+++ SOURCE DATA
(** Witness of [capture_loop_miss_raises]: the first of two waits times
    out. *)
Lemma capture_loop_miss_witness :
  fst (capture_loop 2 1000 [0; 1] [] (opened device30))
  = Exc (NameError "d").
Proof.
  rewrite (capture_loop_miss_raises 2 1000 0 [1] [] (opened device30)).
  - reflexivity.
  - discriminate.
Defined.

(** [capture_images(2)] on a device that delivers one frame and then
    none in time: the second wait misses, and the call ends in [NameError]
    instead of returning a sequence of length 2 with an empty slot. *)
Lemma capture_images_miss_aborts :
  fst (capture_images 2 (Some 1000) false (opened device_one_frame))
  = Exc (NameError "d") /\
  stdout (snd (capture_images 2 (Some 1000) false (opened device_one_frame)))
  = [].
Proof. split; reflexivity. Qed.

(** ** Further properties of the camera *)

Section DrivenMore.

Context {D : Type} `{Driver D} `{DriverExt D}.

Lemma bind_Ret {S A B} (m : Py S A) (k : A -> Py S B) (s s1 : S) (a : A) :
  m s = (Ret a, s1) -> bind m k s = k a s1.
Proof. intros E. unfold bind. now rewrite E. Qed.

Lemma bind_Exc {S A B} (m : Py S A) (k : A -> Py S B) (s s1 : S) (e : exn) :
  m s = (Exc e, s1) -> bind m k s = (Exc e, s1).
Proof. intros E. unfold bind. now rewrite E. Qed.

(** *** Buffers *)

Lemma free_buffers_self (bs : list ImageBuffer) (s : State D) :
  self (snd (free_buffers bs s)) = self s /\
  stdout (snd (free_buffers bs s)) = stdout s.
Proof.
  revert s. induction bs as [|b bs IH]; intros s; [cbn; now split|].
  cbn [free_buffers]. unfold bind, handle, gets, call, check. cbn [fst snd].
  destruct (is_FreeImageMem (h_cam (self s)) b (drv s)) as [r dr].
  cbn [fst snd self drv stdout].
  destruct (r =? IS_SUCCESS); cbn [fst snd].
  - unfold ret. cbn [fst snd]. now rewrite !(proj1 (IH _)), !(proj2 (IH _)).
  - now split.
Qed.

Lemma create_buffers_grows (n : nat) (rect : Rect) (bpp : Z) (s : State D) :
  exists new,
    img_buffers (self (snd (create_buffers n rect bpp s)))
    = img_buffers (self s) ++ new /\
    buffer_count (self (snd (create_buffers n rect bpp s)))
    = buffer_count (self s) /\
    h_cam (self (snd (create_buffers n rect bpp s))) = h_cam (self s) /\
    current_fps (self (snd (create_buffers n rect bpp s)))
    = current_fps (self s) /\
    match fst (create_buffers n rect bpp s) with
    | Ret _ => List.length new = n
    | Exc _ => (List.length new < n)%nat
    end.
Proof.
  revert s. induction n as [|n IH]; intros s.
  - exists []. cbn. now rewrite app_nil_r.
  - cbn [create_buffers].
    unfold bind, handle, gets, call, check, modify. cbn [fst snd self drv].
    destruct (is_AllocImageMem (h_cam (self s)) (width rect) (height rect)
                bpp (drv s)) as [[ra buff] da].
    cbn [fst snd self drv].
    destruct (is_AddToSequence (h_cam (self s)) buff da) as [r dr].
    cbn [fst snd self drv].
    destruct (r =? IS_SUCCESS); cbn [fst snd].
    + unfold ret. cbn [fst snd self].
      match goal with
      | |- context [create_buffers n rect bpp ?s1] =>
          destruct (IH s1) as (new & E & Eb & Eh & Ec & L)
      end.
      exists (buff :: new). rewrite E, Eb, Eh, Ec. cbn.
      rewrite <- app_assoc. repeat split; auto.
      destruct (fst (create_buffers n rect bpp _)); lia.
    + exists []. cbn. rewrite app_nil_r. repeat split; auto. lia.
Qed.

(** What [alloc] leaves behind, whether it returns or raises. *)
Lemma alloc_buffers (s : State D) :
  buffer_count (self (snd (alloc s))) = buffer_count (self s) /\
  h_cam (self (snd (alloc s))) = h_cam (self s) /\
  current_fps (self (snd (alloc s))) = current_fps (self s) /\
  match fst (alloc s) with
  | Ret _ =>
      List.length (img_buffers (self (snd (alloc s))))
      = Z.to_nat (buffer_count (self s))
  | Exc _ =>
      img_buffers (self (snd (alloc s))) = img_buffers (self s) \/
      (List.length (img_buffers (self (snd (alloc s))))
       < Z.to_nat (buffer_count (self s)))%nat
  end.
Proof.
  unfold alloc, get_aoi, get_colormode, bind, handle, gets, call, ret,
    modify.
  cbn [fst snd self drv].
  destruct (is_AOI_get (h_cam (self s)) (drv s)) as [[ra rect] d1].
  cbn [fst snd self drv].
  destruct (is_SetColorMode (h_cam (self s)) IS_GET_COLOR_MODE d1)
    as [cm d2].
  cbn [fst snd self drv].
  destruct (get_bits_per_pixel cm) as [bpp|e]; cbn [fst snd self];
    [|repeat split; now left].
  match goal with
  | |- context [free_buffers ?bs ?s1] =>
      pose proof (free_buffers_self bs s1) as [Hf _];
      destruct (free_buffers bs s1) as [[[]|e] s2]
  end; cbn [fst snd self] in *.
  2:{ rewrite Hf. repeat split. now left. }
  match goal with
  | |- context [create_buffers ?n rect bpp ?s3] =>
      destruct (create_buffers_grows n rect bpp s3)
        as (new & E & Eb & Eh & Ec & L);
      destruct (create_buffers n rect bpp s3) as [[[]|e] s4]
  end; cbn [fst snd self with_self set_img_buffers img_buffers buffer_count
            h_cam current_fps app] in *.
  - destruct (is_InitImageQueue (h_cam (self s4)) 0 (drv s4)) as [ri di].
    cbn [fst snd self]. rewrite E, Eb, Eh, Ec, Hf. repeat split.
    rewrite L, Hf. reflexivity.
  - rewrite E, Eb, Eh, Ec, Hf. repeat split. right.
    rewrite Hf in L. exact L.
Qed.

(** X8: when [alloc] returns, the camera tracks exactly [buffer_count]
    buffers (none for a count of zero or less), whatever it tracked before;
    its handle, its count and its cached frame rate are as they were. *)
Theorem alloc_tracks_buffer_count (s s' : State D) :
  alloc s = (Ret tt, s') ->
  List.length (img_buffers (self s')) = Z.to_nat (buffer_count (self s)) /\
  buffer_count (self s') = buffer_count (self s) /\
  h_cam (self s') = h_cam (self s) /\
  current_fps (self s') = current_fps (self s).
Proof.
  intros E. pose proof (alloc_buffers s) as (Hb & Hh & Hc & Hl).
  rewrite E in *. cbn [fst snd] in *. auto.
Qed.

(** The second loop of [alloc], when it raises: the camera tracks the
    buffers registered until then, and the failure is that of the next
    registration. *)
Lemma create_buffers_fails
  (n : nat) (rect : Rect) (bpp : Z) (s s' : State D) (e : exn) :
  create_buffers n rect bpp s = (Exc e, s') ->
  exists (bufs : list ImageBuffer) (d1 : D),
    registers (h_cam (self s)) rect bpp (drv s) bufs d1 /\
    img_buffers (self s') = img_buffers (self s) ++ bufs /\
    (List.length bufs < n)%nat /\
    fst (is_AddToSequence (h_cam (self s))
           (snd (fst (is_AllocImageMem (h_cam (self s)) (width rect)
                        (height rect) bpp d1)))
           (snd (is_AllocImageMem (h_cam (self s)) (width rect)
                   (height rect) bpp d1)))
    <> IS_SUCCESS /\
    e = uEyeException
          (fst (is_AddToSequence (h_cam (self s))
                  (snd (fst (is_AllocImageMem (h_cam (self s)) (width rect)
                               (height rect) bpp d1)))
                  (snd (is_AllocImageMem (h_cam (self s)) (width rect)
                          (height rect) bpp d1)))) /\
    drv s'
    = snd (is_AddToSequence (h_cam (self s))
             (snd (fst (is_AllocImageMem (h_cam (self s)) (width rect)
                          (height rect) bpp d1)))
             (snd (is_AllocImageMem (h_cam (self s)) (width rect)
                     (height rect) bpp d1))).
Proof.
  revert s. induction n as [|n IH]; intros s; [discriminate|].
  cbn [create_buffers].
  unfold bind, handle, gets, call, check, modify. cbn [fst snd self drv].
  destruct (is_AllocImageMem (h_cam (self s)) (width rect) (height rect)
              bpp (drv s)) as [[ra buff] da] eqn:Ea.
  cbn [fst snd self drv].
  destruct (is_AddToSequence (h_cam (self s)) buff da) as [r dr] eqn:Er.
  cbn [fst snd self drv].
  destruct (r =? IS_SUCCESS) eqn:C; cbn [fst snd].
  - apply Z.eqb_eq in C. subst r. unfold ret. cbn [fst snd self].
    intros E. apply IH in E.
    cbn [self drv with_self set_img_buffers h_cam img_buffers] in E.
    destruct E as (bufs & d1 & Hr & Hb & Hl & Hn & He & Hd).
    exists (buff :: bufs), d1.
    split.
    { pose proof (registers_cons (h_cam (self s)) rect bpp (drv s) d1 bufs)
        as K.
      rewrite Ea in K. cbn [fst snd] in K. rewrite Er in K.
      cbn [fst snd] in K. apply K; [reflexivity|exact Hr]. }
    split; [rewrite Hb, <- app_assoc; reflexivity|].
    split; [cbn [List.length]; lia|].
    split; [exact Hn|]. split; [exact He|exact Hd].
  - apply Z.eqb_neq in C. unfold raise. intros [= <- <-].
    exists [], (drv s). rewrite Ea. cbn [fst snd]. rewrite Er.
    cbn [fst snd self drv List.length].
    split; [constructor|]. split; [now rewrite app_nil_r|].
    split; [lia|]. now repeat split.
Qed.

(** [alloc] is its settings part followed by the reset of the list, the
    second loop and the start of the queue. *)
Lemma alloc_split (s : State D) :
  alloc s
  = match alloc_settings s with
    | (Ret (rect, bpp), s0) =>
        bind (create_buffers (Z.to_nat (buffer_count (self s0))) rect bpp)
          (fun _ => bind handle (fun h =>
             bind (call (is_InitImageQueue h 0)) (fun _ => ret tt)))
          (with_self (set_img_buffers []) s0)
    | (Exc e, s0) => (Exc e, s0)
    end.
Proof.
  unfold alloc, alloc_settings, get_aoi, get_colormode, bind, handle, gets,
    call, ret, modify.
  cbn [fst snd self drv].
  destruct (is_AOI_get (h_cam (self s)) (drv s)) as [[ra rect] d1].
  cbn [fst snd self drv].
  destruct (is_SetColorMode (h_cam (self s)) IS_GET_COLOR_MODE d1)
    as [cm d2].
  cbn [fst snd self drv].
  destruct (get_bits_per_pixel cm) as [bpp|e]; cbn [fst snd self];
    [|reflexivity].
  match goal with
  | |- context [free_buffers ?bs ?s1] =>
      destruct (free_buffers bs s1) as [[[]|e] s2]
  end; reflexivity.
Qed.

Lemma alloc_settings_self (s : State D) :
  self (snd (alloc_settings s)) = self s.
Proof.
  unfold alloc_settings, get_aoi, get_colormode, bind, handle, gets, call,
    ret.
  cbn [fst snd self drv].
  destruct (is_AOI_get (h_cam (self s)) (drv s)) as [[ra rect] d1].
  cbn [fst snd self drv].
  destruct (is_SetColorMode (h_cam (self s)) IS_GET_COLOR_MODE d1)
    as [cm d2].
  cbn [fst snd self drv].
  destruct (get_bits_per_pixel cm) as [bpp|e]; cbn [fst snd self];
    [|reflexivity].
  match goal with
  | |- context [free_buffers ?bs ?s1] =>
      pose proof (free_buffers_self bs s1) as [Hf _];
      destruct (free_buffers bs s1) as [[[]|e] s2]
  end; cbn [fst snd self] in *; exact Hf.
Qed.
++++++
# [WHAT YOU NEED TO DO]
A count is needed of the lines in this data that contain "modify"; give the number and no other text.

# [ANSWER SPACE]
4